À partir de quel moment la boussole du bon sens s’est-elle disloquée et la machine de mort a commencé à fonctionner. Lorsque le Covid-19 est apparu, de nombreux jeunes ont organisé des fêtes de contagion pour jouer à la roulette russe malgré des restrictions sanitaires minimes – avec leur santé et celle de leurs aînés. Il y avait des personnes âgées qui brandissaient des banderoles appelant à la fin des faibles et préconisaient même leur propre mort si cela pouvait empêcher l'économie de s'arrêter. Si nous vivions déjà en plein darwinisme social, imprégné de l’égoïsme le plus flagrant et d’une pulsion lugubre qui nous empêche de serrer nos voisins dans nos bras, en quoi cette nouvelle ère politique modifie-t-elle l’ordre mondial ? Peut-être qu’en cela il n’y aura pas d’ordre qui compte. Au pied de la projection phallique affichée par les fusées d'Elon Musk se trouvera l'ombre du ministère de l'Éducation éliminé, l'indistinction bien ancrée entre vérité et mensonge après le trompe l'oeil des réseaux antisociaux, les bombes qui pulvérisent en direct les tripes des Gazaouis, et un démocratie sordide, purement nominale, dans laquelle le oui se solde toujours par la dévastation et la haine.

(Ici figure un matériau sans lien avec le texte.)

(* ===== verification/TextLines.v ===== *)
(** * Lines, blanks and decimal numbers

    Facts about the text operations of [PyText] the configuration files need: a
    text's lines up to blank ones, what trimming does to them, and that the decimal
    text of an integer reads back as that integer. *)

From S2P Require Import Prelude PyText.
From Stdlib Require Import ZifyBool.
#[local] Open Scope Z_scope.

Abbreviation clean := (Forall (fun c => is_linebreak c = false)) (only parsing).
Abbreviation solid := (Forall (fun c => is_space c = false)) (only parsing).

Lemma linebreak_space c : is_linebreak c = true -> is_space c = true.
Proof. unfold is_linebreak, is_space. lia. Qed.
Lemma solid_clean s : solid s -> clean s.
Proof.
  intros H. apply (Forall_impl _ _ _ H). intros c Hc. destruct (is_linebreak c) eqn:E; [|done].
  by rewrite (linebreak_space c E) in Hc.
Qed.

(** ** Trimming *)

Lemma lstrip_app x y : lstrip (x ++ y) = match lstrip x with [] => lstrip y | z => z ++ y end.
Proof. induction x as [|c x IH]; simpl; [done|]. by destruct (is_space c). Qed.

Lemma rstrip_snoc_space x c : is_space c = true -> rstrip (x ++ [c]) = rstrip x.
Proof. intros H. unfold rstrip. rewrite rev_app_distr. simpl. by rewrite H. Qed.

Lemma rstrip_snoc_solid x c : is_space c = false -> rstrip (x ++ [c]) = x ++ [c].
Proof. intros H. unfold rstrip. rewrite rev_app_distr. simpl. rewrite H. simpl. by rewrite rev_involutive. Qed.

Lemma strip_snoc_space x c : is_space c = true -> strip (x ++ [c]) = strip x.
Proof.
  intros H. unfold strip. rewrite lstrip_app. destruct (lstrip x) as [|d z] eqn:E.
  - simpl. by rewrite H.
  - by rewrite rstrip_snoc_space.
Qed.

Lemma lstrip_twice s : lstrip (lstrip s) = lstrip s.
Proof. induction s as [|c s IH]; [done|]. cbn. destruct (is_space c) eqn:E; [done|]. cbn. by rewrite E. Qed.
Lemma lstrip_head s c t : lstrip s = c :: t -> is_space c = false.
Proof. induction s as [|a s IH]; [done|]. cbn. destruct (is_space a) eqn:E; [done|]. by intros [= -> _]. Qed.
Lemma strip_strip s : strip (strip s) = strip s.
Proof.
  unfold strip. destruct (lstrip s) as [|c t] eqn:E; [done|]. apply lstrip_head in E.
  assert (exists t', rstrip (c :: t) = c :: t') as [t' Et].
  { unfold rstrip. cbn [rev]. rewrite lstrip_app. cbn. rewrite E.
    destruct (lstrip (rev t)) as [|x z]; [by exists []|]. exists (rev (x :: z)).
    exact (rev_unit (x :: z) c). }
  rewrite Et. cbn [lstrip]. rewrite E, <- Et. unfold rstrip. by rewrite rev_involutive, lstrip_twice.
Qed.
Lemma rstrip_decompose s : exists w, s = rstrip s ++ w /\ Forall (fun c => is_space c = true) w.
Proof.
  unfold rstrip. assert (forall t, exists w, t = w ++ lstrip t /\ Forall (fun c => is_space c = true) w) as H.
  { induction t as [|c t (w & IH & Hw)]; simpl; [by exists []|].
    destruct (is_space c) eqn:E; [|by exists []]. exists (c :: w). simpl. split; [congruence|by constructor]. }
  destruct (H (rev s)) as (w & Hs & Hw). exists (rev w). split; [|by apply Forall_rev].
  rewrite <- rev_app_distr, <- Hs. by rewrite rev_involutive.
Qed.

(** A text with solid ends is its own trimming. *)
Lemma strip_ends a m b : is_space a = false -> is_space b = false ->
  strip (a :: m ++ [b]) = a :: m ++ [b].
Proof.
  intros Ha Hb. unfold strip. cbn [lstrip]. rewrite Ha.
  change (a :: m ++ [b]) with ((a :: m) ++ [b]). by apply rstrip_snoc_solid.
Qed.

Lemma strip_suffix a m v : is_space a = false -> v <> [] -> solid v -> strip (a :: m ++ v) = a :: m ++ v.
Proof.
  intros Ha Hv Hs. destruct v as [|b v _] using rev_ind; [done|].
  rewrite app_assoc. apply strip_ends; [done|].
  apply Forall_app in Hs as [_ Hs]. by inversion Hs.
Qed.

(** ** Fields: cutting at every line break *)

Fixpoint fields (s : str) : list str :=
  match s with
  | [] => [[]]
  | c :: r => if is_linebreak c then [] :: fields r
              else match fields r with w :: ws => (c :: w) :: ws | [] => [[c]] end
  end.
(** What is on the lines: each trimmed, the blank ones dropped. *)
Definition content (lines : list str) : list str := filter (fun l => l <> []) (map strip lines).

Lemma fields_nonempty s : fields s <> [].
Proof. destruct s; simpl; [done|]. by repeat case_match. Qed.

Lemma content_app l1 l2 : content (l1 ++ l2) = content l1 ++ content l2.
Proof. unfold content. by rewrite map_app, filter_app. Qed.
Lemma content_cons_blank l ls : strip l = [] -> content (l :: ls) = content ls.
Proof. intros H. unfold content. simpl. by rewrite H, filter_cons_False by (intros Hne; by apply Hne). Qed.
Lemma content_cons l ls : strip l <> [] -> content (l :: ls) = strip l :: content ls.
Proof. intros H. unfold content. simpl. by rewrite filter_cons_True. Qed.

Definition prepend (x : str) (ls : list str) : list str :=
  match ls with w :: ws => (x ++ w) :: ws | [] => [x] end.

Lemma splitlines_aux_content n cur s : (length s <= n)%nat ->
  content (splitlines_aux cur s) = content (prepend (rev cur) (fields s)).
Proof.
  revert cur s. induction n as [|n IH]; intros cur s Hn.
  - destruct s; [|simpl in Hn; lia]. cbn. rewrite app_nil_r. by destruct cur; cbn.
  - destruct s as [|c r]; [cbn; rewrite app_nil_r; by destruct cur; cbn|]. simpl in Hn.
    assert (forall r', (length r' <= n)%nat -> content (splitlines_aux [] r') = content (fields r')) as H0.
    { intros r' Hr'. rewrite IH by done. simpl. pose proof (fields_nonempty r'). by destruct (fields r'). }
    cbn [splitlines_aux fields]. destruct (is_linebreak c) eqn:Ec.
    + cbn [prepend]. rewrite app_nil_r. destruct r as [|d r'].
      * cbn [fields]. change [rev cur; []] with ([rev cur] ++ [[]]). rewrite content_app. by rewrite app_nil_r.
      * destruct ((c =? 13)%N && (d =? 10)%N) eqn:Ed.
        -- assert (is_linebreak d = true) as Hd by (unfold is_linebreak; lia).
           cbn [fields]. rewrite Hd.
           change (rev cur :: splitlines_aux [] r') with ([rev cur] ++ splitlines_aux [] r').
           change (rev cur :: [] :: fields r') with ([rev cur] ++ [[]] ++ fields r').
           rewrite !content_app, H0 by (simpl in Hn; lia). done.
        -- change (rev cur :: splitlines_aux [] (d :: r')) with ([rev cur] ++ splitlines_aux [] (d :: r')).
           change (rev cur :: fields (d :: r')) with ([rev cur] ++ fields (d :: r')).
           rewrite !content_app, H0 by (simpl in *; lia). done.
    + rewrite IH by lia. simpl. pose proof (fields_nonempty r).
      destruct (fields r); [done|]. simpl. by rewrite <- app_assoc.
Qed.

Lemma content_splitlines s : content (splitlines s) = content (fields s).
Proof.
  unfold splitlines. rewrite (splitlines_aux_content (length s)) by done. simpl.
  pose proof (fields_nonempty s). by destruct (fields s).
Qed.

Lemma fields_break a c r : is_linebreak c = true -> fields (a ++ c :: r) = fields a ++ fields r.
Proof.
  intros Hc. induction a as [|x a IH]; simpl; [by rewrite Hc|].
  destruct (is_linebreak x); [by rewrite IH|]. rewrite IH.
  pose proof (fields_nonempty a). by destruct (fields a).
Qed.

Lemma fields_snoc a c : is_linebreak c = false ->
  exists ls l, fields a = ls ++ [l] /\ fields (a ++ [c]) = ls ++ [l ++ [c]].
Proof.
  intros Hc. induction a as [|x a (ls & l & E1 & E2)]; simpl.
  - rewrite Hc. by exists [], [].
  - destruct (is_linebreak x).
    + exists ([] :: ls), l. by rewrite E1, E2.
    + rewrite E1, E2. destruct ls as [|w ws]; [by exists [], (x :: l)|by exists ((x :: w) :: ws), l].
Qed.

Lemma content_app_spaces a w : Forall (fun c => is_space c = true) w ->
  content (fields (a ++ w)) = content (fields a).
Proof.
  intros Hw. revert a. induction Hw as [|c w Hc Hw IH]; intros a; [by rewrite app_nil_r|].
  change (c :: w) with ([c] ++ w). rewrite app_assoc, IH. clear IH.
  destruct (is_linebreak c) eqn:Eb.
  - rewrite fields_break by done. rewrite content_app. by rewrite app_nil_r.
  - destruct (fields_snoc a c Eb) as (ls & l & -> & ->). rewrite !content_app. f_equal.
    unfold content. simpl. by rewrite strip_snoc_space.
Qed.

Lemma content_rstrip s : content (fields (rstrip s)) = content (fields s).
Proof. destruct (rstrip_decompose s) as (w & E & Hw). rewrite E at 2. by rewrite content_app_spaces. Qed.

Lemma fields_clean s : clean s -> fields s = [s].
Proof. induction 1 as [|c s Hc _ IH]; simpl; [done|]. by rewrite Hc, IH. Qed.

Lemma fields_join l : l <> [] -> Forall clean l -> fields (str_join [NEWLINE] l) = l.
Proof.
  intros Hl Hc. induction Hc as [|x l Hx Hc IH]; [done|].
  destruct l as [|y l]; [by apply fields_clean|].
  change (str_join [NEWLINE] (x :: y :: l)) with (x ++ NEWLINE :: str_join [NEWLINE] (y :: l)).
  rewrite fields_break, IH by done. by rewrite fields_clean.
Qed.

Lemma content_lines_join l : Forall clean l -> content (fields (str_join [NEWLINE] l)) = content l.
Proof. intros Hl. destruct l as [|x l]; [done|]. by rewrite fields_join. Qed.

Lemma splitlines_aux_clean n cur s : (length s <= n)%nat -> clean cur -> Forall clean (splitlines_aux cur s).
Proof.
  revert cur s. induction n as [|n IH]; intros cur s Hn Hc.
  - destruct s; [|simpl in Hn; lia]. simpl. destruct cur; [constructor|]. constructor; [|constructor]. by apply Forall_rev.
  - assert (clean (rev cur)) as Hr by by apply Forall_rev.
    destruct s as [|c r]; simpl in *; [by destruct cur; repeat constructor|].
    destruct (is_linebreak c) eqn:Ec; [|apply IH; [lia|by constructor]].
    destruct r as [|d r']; [by repeat constructor|].
    destruct (_ && _); constructor; try done; apply IH; simpl in *; try lia; constructor.
Qed.
(** No line of a text holds a line break. *)
Lemma splitlines_clean s : Forall clean (splitlines s).
Proof. by apply (splitlines_aux_clean (length s)). Qed.

(** ** Decimal numbers *)

Lemma digits_rev_digits fuel n : Forall (fun c => is_digit c = true) (digits_rev fuel n).
Proof.
  revert n. induction fuel as [|f IH]; intros n; simpl; [constructor|]. constructor.
  - unfold is_digit. pose proof (Z.mod_pos_bound n 10). lia.
  - destruct (n <? 10); [constructor|apply IH].
Qed.
Lemma digits_rev_length fuel n : (length (digits_rev fuel n) <= fuel)%nat.
Proof. revert n. induction fuel as [|f IH]; intros n; simpl; [lia|]. specialize (IH (n / 10)). destruct (n <? 10); simpl; lia. Qed.

Lemma int_of_digits_snoc s c : int_of_digits (s ++ [c]) = 10 * int_of_digits s + digit_val c.
Proof. unfold int_of_digits. by rewrite fold_left_app. Qed.

Lemma digits_rev_int fuel n : 0 <= n < 2 ^ Z.of_nat fuel -> int_of_digits (rev (digits_rev fuel n)) = n.
Proof.
  revert n. induction fuel as [|f IH]; intros n Hn.
  { change (2 ^ Z.of_nat 0) with 1 in Hn. change (0 = n). lia. }
  rewrite Nat2Z.inj_succ, Z.pow_succ_r in Hn by lia.
  pose proof (Z.mod_pos_bound n 10). cbn [digits_rev rev]. rewrite int_of_digits_snoc. unfold digit_val.
  rewrite Z2N.id by lia. destruct (Z.ltb_spec n 10).
  - rewrite Z.mod_small by lia. simpl. unfold int_of_digits. simpl. lia.
  - rewrite IH; [pose proof (Z.div_mod n 10); lia|]. split; [apply Z.div_pos; lia|].
    apply Z.div_lt_upper_bound; lia.
Qed.

Lemma show_fuel n : 0 <= n -> n < 2 ^ Z.of_nat (S (Z.to_nat (Z.log2 n))).
Proof.
  intros Hn. rewrite Nat2Z.inj_succ, Z2Nat.id by apply Z.log2_nonneg.
  destruct (Z.eqb_spec n 0) as [->|]; [done|]. apply Z.log2_spec. lia.
Qed.

Lemma rev_nonempty {A} (l : list A) : l <> [] -> rev l <> [].
Proof. intros H E. apply H. rewrite <- (rev_involutive l), E. done. Qed.

Lemma show_Z_digits n : 0 <= n ->
  show_Z n <> [] /\ Forall (fun c => is_digit c = true) (show_Z n) /\ int_of_digits (show_Z n) = n.
Proof.
  intros Hn. unfold show_Z. destruct (Z.ltb_spec n 0); [lia|]. repeat split.
  - by apply rev_nonempty.
  - apply Forall_rev, digits_rev_digits.
  - apply digits_rev_int. split; [done|by apply show_fuel].
Qed.

Lemma show_Z_neg n : n < 0 -> show_Z n = 45%N :: show_Z (- n).
Proof.
  intros Hn. unfold show_Z. destruct (Z.ltb_spec n 0); [|lia]. by destruct (Z.ltb_spec (- n) 0); [lia|].
Qed.

Lemma show_Z_inj a b : show_Z a = show_Z b -> a = b.
Proof.
  intros H. assert (forall n, 0 <= n -> forall s, show_Z n <> 45%N :: s) as Hneg.
  { intros n Hn s E. destruct (show_Z_digits n Hn) as (_ & Hd & _). rewrite E in Hd. by inversion Hd. }
  assert (forall n, 0 <= n -> int_of_digits (show_Z n) = n) as Hint by (intros; by apply show_Z_digits).
  destruct (Z.ltb_spec a 0) as [Ha|Ha], (Z.ltb_spec b 0) as [Hb|Hb].
  - rewrite (show_Z_neg a), (show_Z_neg b) in H by done. apply (f_equal tail) in H. cbn [tail] in H.
    pose proof (Hint (- a) ltac:(lia)) as E1. rewrite H, Hint in E1 by lia. lia.
  - rewrite (show_Z_neg a) in H by done. symmetry in H. by apply Hneg in H.
  - rewrite (show_Z_neg b) in H by done. by apply Hneg in H.
  - by rewrite <- (Hint a), <- (Hint b), H.
Qed.

Lemma digit_solid c : is_digit c = true -> is_space c = false.
Proof. unfold is_digit, is_space. lia. Qed.

Lemma show_Z_solid n : solid (show_Z n) /\ show_Z n <> [].
Proof.
  assert (forall n, 0 <= n -> solid (show_Z n) /\ show_Z n <> []) as H.
  { intros m Hm. destruct (show_Z_digits m Hm) as (? & Hd & _). split; [|done].
    exact (Forall_impl _ _ _ Hd digit_solid). }
  destruct (Z.ltb_spec n 0); [|by apply H]. rewrite show_Z_neg by done. split; [|done].
  constructor; [done|]. apply H. lia.
Qed.

(** [int(str(n)) == n] for a number of machine size. *)
Lemma int_of_show n : 0 <= n < 2 ^ 64 -> int_of_str (show_Z n) = Some n.
Proof.
  intros [Hn Hlt]. destruct (show_Z_digits n Hn) as (Hne & Hd & Hi). destruct (show_Z_solid n) as [Hs _].
  assert (length (show_Z n) <= 64)%nat as Hlen.
  { unfold show_Z. destruct (Z.ltb_spec n 0); [lia|]. rewrite length_rev.
    etransitivity; [apply digits_rev_length|].
    assert (Z.log2 n < 64); [|lia]. destruct (Z.eqb_spec n 0) as [->|]; [done|]. apply Z.log2_lt_pow2; lia. }
  unfold int_of_str. rewrite strip_nonspace by done.
  assert (int_body (show_Z n) = Some n) as Hb.
  { unfold int_body. rewrite split_char_none.
    - simpl. rewrite app_nil_r, Hi. replace (all_digits (show_Z n)) with true.
      + destruct (Z.leb_spec (Z.of_nat (length (show_Z n))) 4300); [done|lia].
      + unfold all_digits. destruct (show_Z n); [done|]. symmetry. apply forallb_forall.
        intros c Hc. rewrite Forall_forall in Hd. by apply Hd, list_elem_of_In.
    - intros Hin. rewrite Forall_forall in Hd. by apply Hd in Hin. }
  destruct (show_Z n) as [|c s]; [done|]. inversion Hd as [|? ? Hc]; subst.
  destruct c as [|p]; [exact Hb|].
  repeat (exact Hb || discriminate Hc || destruct p as [p|p|]).
Qed.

A partir de ce moment, l'histoire s'ancre jusqu'au point de non-retour et se déchaîne une série de fantômes impressionnables, des viscères lâches qui se nourrissent uniquement du spectacle et pour qui une dose minimale de civilité est honteuse, signe de faiblesse. Ou, dit avec le soutien de la philosophe Simone Weil, quand un profond mal-être passe-t-il de la production de résistance à la production de soumission.
Aujourd'hui est un de ces jours où je regarde autour de moi avec méfiance, mais aussi avec un avidité d'investigation, comme si je voulais enlever à chaque femme et surtout à chaque homme ses désirs les plus sombres, les passer au microscope et juger de leurs désirs les plus sombres. caractère moral : Seriez-vous capable de faire du mal ? Voteriez-vous pour un parti qui assumerait la violence que vous ne pouvez pas exercer et la déploierait à de multiples titres. Combien de violence ? Vendriez-vous l’âge adulte de vos enfants contre un autre de vos conforts fossiles ? Voudriez-vous frapper, attaquer un mendiant, votre mère, un voisin ? Une chose est sûre : la refondation des valeurs dont nous avons besoin ne viendra pas de sitôt, encore moins de la part des États-Unis, et jamais dans la situation économique actuelle, inégalitaire.